Fear-driven extinction and (de)stabilization in a predator-prey model incorporating prey herd behavior and mutual interference
Kwadwo Antwi-Fordjour, Rana D. Parshad, Hannah E. Thompson, Stephanie, B. Westaway

TL;DR
This paper analyzes a predator-prey model incorporating prey herd behavior, mutual interference, and fear effects, revealing how fear can lead to prey extinction or stabilize coexistence, with implications for ecological management.
Contribution
It introduces a comprehensive analysis of a predator-prey model with fear and herd behavior, providing bifurcation conditions and exploring the impact of harvesting on system stability.
Findings
Fear can cause prey extinction in finite time.
Varying fear strength can stabilize or destabilize coexistence.
Harvesting can shift dynamics from extinction to stable coexistence.
Abstract
A deterministic two-species predator-prey model with prey herd behavior is considered incorporating mutual interference and the effect of fear. We provide guidelines to the dynamical analysis of biologically feasible equilibrium points. We give conditions for the existence of some local and global bifurcations at the coexistence equilibrium. We also show that fear can induce extinction of the prey population from a coexistence zone in finite time.
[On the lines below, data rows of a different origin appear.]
(** The range after the last key of an answer is what the answer left out. *)
Lemma rest_of_next w t current maximum page rest k x : page ++ rest = rest_of w t current maximum -> list.last page = Some x -> key_num k = key_num (i_key x) + 1 ->
  rest_of w t k maximum = rest.
Proof.
  intros Hp Hx Hk. pose proof (rest_of_sorted w t current maximum) as Hs. rewrite <- Hp in Hs.
  assert (rest_of w t k maximum = filter (fun i => key_num k <= key_num (i_key i)) (page ++ rest)) as ->.
  { rewrite Hp. unfold rest_of. rewrite list_filter_filter. apply list_filter_iff. intros i. unfold in_range. assert (key_num current <= key_num (i_key x)); [|lia].
    apply last_Some_elem_of in Hx. assert (x ∈ rest_of w t current maximum) as Hin by (rewrite <- Hp; set_solver). apply list_elem_of_filter in Hin as [[? _] _]. done. }
  pose proof (last_Some_elem_of _ _ Hx) as Hxin. apply last_Some in Hx as (pre & ->). rewrite filter_app. clear Hp.
  assert (filter (fun i => key_num k <= key_num (i_key i)) (pre ++ [x]) = []) as ->.
  { apply elem_of_nil_inv. intros i [Hi Hin]%list_elem_of_filter. apply elem_of_app in Hin as [Hin| ->%list_elem_of_singleton]; [|lia].
    apply StronglySorted_app_1_l in Hs. pose proof (StronglySorted_app_1_elem_of _ _ _ i x Hs Hin ltac:(by left)) as H. unfold key_lt in H. lia. }
  apply filter_all, Forall_forall. intros i Hi. pose proof (StronglySorted_app_1_elem_of _ _ _ x i Hs Hxin Hi) as H. unfold key_lt in H. lia.
Qed.

Lemma search_loop_exact fd t maximum fuel : forall current acc w s, key_wf current -> key_wf maximum ->
  (length (rest_of w t current maximum) + Z.to_nat (64 * 1024 * 1024 - ts_buffer_size s) < fuel)%nat ->
  exists w' s', trees w' = trees w /\
    search_loop b body wanted fuel fd t current maximum acc (w, s) = (w', s', run acc (wanted_items (rest_of w t current maximum))).
Proof.
  induction fuel as [|fuel IH]; intros current acc w s Hc Hmax Hf; [lia|]. cbn [search_loop]. destruct (key_ltb maximum current) eqn:Hlt.
  { apply (key_ltb_num _ _ Hmax Hc) in Hlt. rewrite rest_of_empty by done. by exists w, s. }
  pose proof (ts_quiet fd (search_request t current maximum (ts_buffer_size s)) (ts_buffer_size s) w) as Hq.
  destruct (b_tree_search b fd _ _ w) as [w1 [request [errno|]]] eqn:Hcall; cbn [fst] in Hq.
  - destruct (ts_overflow _ _ _ _ _ _ _ _ _ Hcall) as (-> & needed & Hn & Hb). rewrite bool_decide_true by done. rewrite Hn.
    rewrite (proj2 (Z.leb_gt _ _)), (proj2 (Z.ltb_ge _ _)) by lia. cbn [orb]. assert (rest_of w1 t current maximum = rest_of w t current maximum) as Hr by (unfold rest_of; by rewrite Hq).
    destruct (IH current acc w1 (set_buffer needed s) Hc Hmax) as (w' & s' & Hw' & ->); [rewrite Hr; cbn [set_buffer ts_buffer_size]; lia|].
    exists w', s'. split; [congruence|by rewrite Hr].
  - destruct (ts_answer _ _ _ _ _ _ _ _ Hcall Hc Hmax) as (header & page & rest & padding & -> & Hh & Hn & Hp & Hempty). rewrite Hn.
    destruct (Z.eqb_spec (py_len page) 0) as [H0|H0].
    { assert (page = []) as -> by (destruct page; [done|rewrite py_len_cons in H0; pose proof (py_len_nonneg page); lia]). cbn [map app] in Hp. rewrite (Hempty eq_refl) in Hp.
      unfold rest_of. rewrite <- Hp. by exists w1, (count_call s). }
    assert (forall i, i ∈ map snd page -> in_range current maximum i /\ item_wf i) as Hin.
    { intros i Hi. assert (i ∈ filter (in_range current maximum) (trees w t)) as Hit by (rewrite <- Hp; set_solver). apply list_elem_of_filter in Hit as [? Hit]. split; [done|].
      pose proof (ts_wf w t) as Hwf. rewrite Forall_forall in Hwf. by apply Hwf. }
    destruct (page_loop_exact page header padding current None (count_call s) acc Hc) as (s1 & Hs1 & Hpage); [apply Forall_forall; intros i Hi; by apply Hin|apply Forall_forall; intros i Hi; destruct (Hin i Hi) as [[? _] _]; done|].
    unfold py_len at 1. rewrite Nat2Z.id. rewrite Hh in Hpage. rewrite Hpage. unfold rest_of at 1. rewrite <- Hp, wanted_app, run_app.
    destruct (run acc (wanted_items (map snd page))) as [acc1 [[]|e]]; cbn [fst snd]; [|by exists w1, s1].
    destruct page as [|p page]; [done|]. destruct (list.last (map snd (p :: page))) as [x|] eqn:Hx; [|by apply last_None in Hx].
    cbn [fmap option_fmap option_map default mbind option_bind compose]. assert (x ∈ map snd (p :: page)) as Hxin by by apply last_Some_elem_of.
    destruct (Hin x Hxin) as [[? Hxm] [Hxw _]]. pose proof (next_key_num (i_key x) Hxw) as Hnext. change (id (Some (i_key x)) ≫= _next_key) with (_next_key (i_key x)). destruct (_next_key (i_key x)) as [k|].
    + destruct Hnext as [Hk1 Hk2]. pose proof (rest_of_next w t current maximum (map snd (p :: page)) rest k x Hp Hx Hk2) as Hr.
      assert (rest_of w1 t k maximum = rest) as Hr1 by (rewrite <- Hr; unfold rest_of; by rewrite Hq).
      destruct (IH k acc1 w1 s1 Hk1 Hmax) as (w' & s' & Hw' & ->).
      { rewrite Hr1, Hs1. cbn [count_call ts_buffer_size]. apply (f_equal length) in Hp. rewrite length_app in Hp. unfold rest_of in Hf. rewrite <- Hp in Hf. cbn [length map] in Hf. lia. }
      exists w', s'. split; [congruence|by rewrite Hr1].
    + exists w1, s1. split; [done|]. f_equal. destruct rest as [|y rest]; [done|]. exfalso.
      assert (y ∈ filter (in_range current maximum) (trees w t)) as Hy by (rewrite <- Hp; set_solver). apply list_elem_of_filter in Hy as [_ Hy].
      pose proof (ts_wf w t) as Hwf. rewrite Forall_forall in Hwf. destruct (Hwf y Hy) as [Hyw _]. specialize (Hnext _ Hyw).
      pose proof (rest_of_sorted w t current maximum) as Hs. unfold rest_of in Hs. rewrite <- Hp in Hs.
      pose proof (StronglySorted_app_1_elem_of _ _ _ x y Hs Hxin ltac:(by left)) as H1. unfold key_lt in H1. lia.
Qed.

Lemma fold_min_le l : forall a x, x = a \/ x ∈ l -> fold_left Z.min l a <= x.
Proof.
  induction l as [|y l IH]; intros a x H; cbn [fold_left]; [destruct H as [->|?%elem_of_nil]; [lia|done]|].
  destruct H as [->|[->|H]%elem_of_cons]; [etransitivity; [by apply IH; left|lia]|etransitivity; [by apply IH; left|lia]|by apply IH; right].
Qed.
Our numerical simulations reveal that varying the strength of fear of predators with suitable choice of parameters can stabilize and destabilize the coexistence equilibrium solutions of the model. Additionally, we discuss the outcome of introducing a constant harvesting effort to the predator population in terms of changing the dynamics of the system, in particular, from finite time extinction to stable coexistence. Furthermore, we perform…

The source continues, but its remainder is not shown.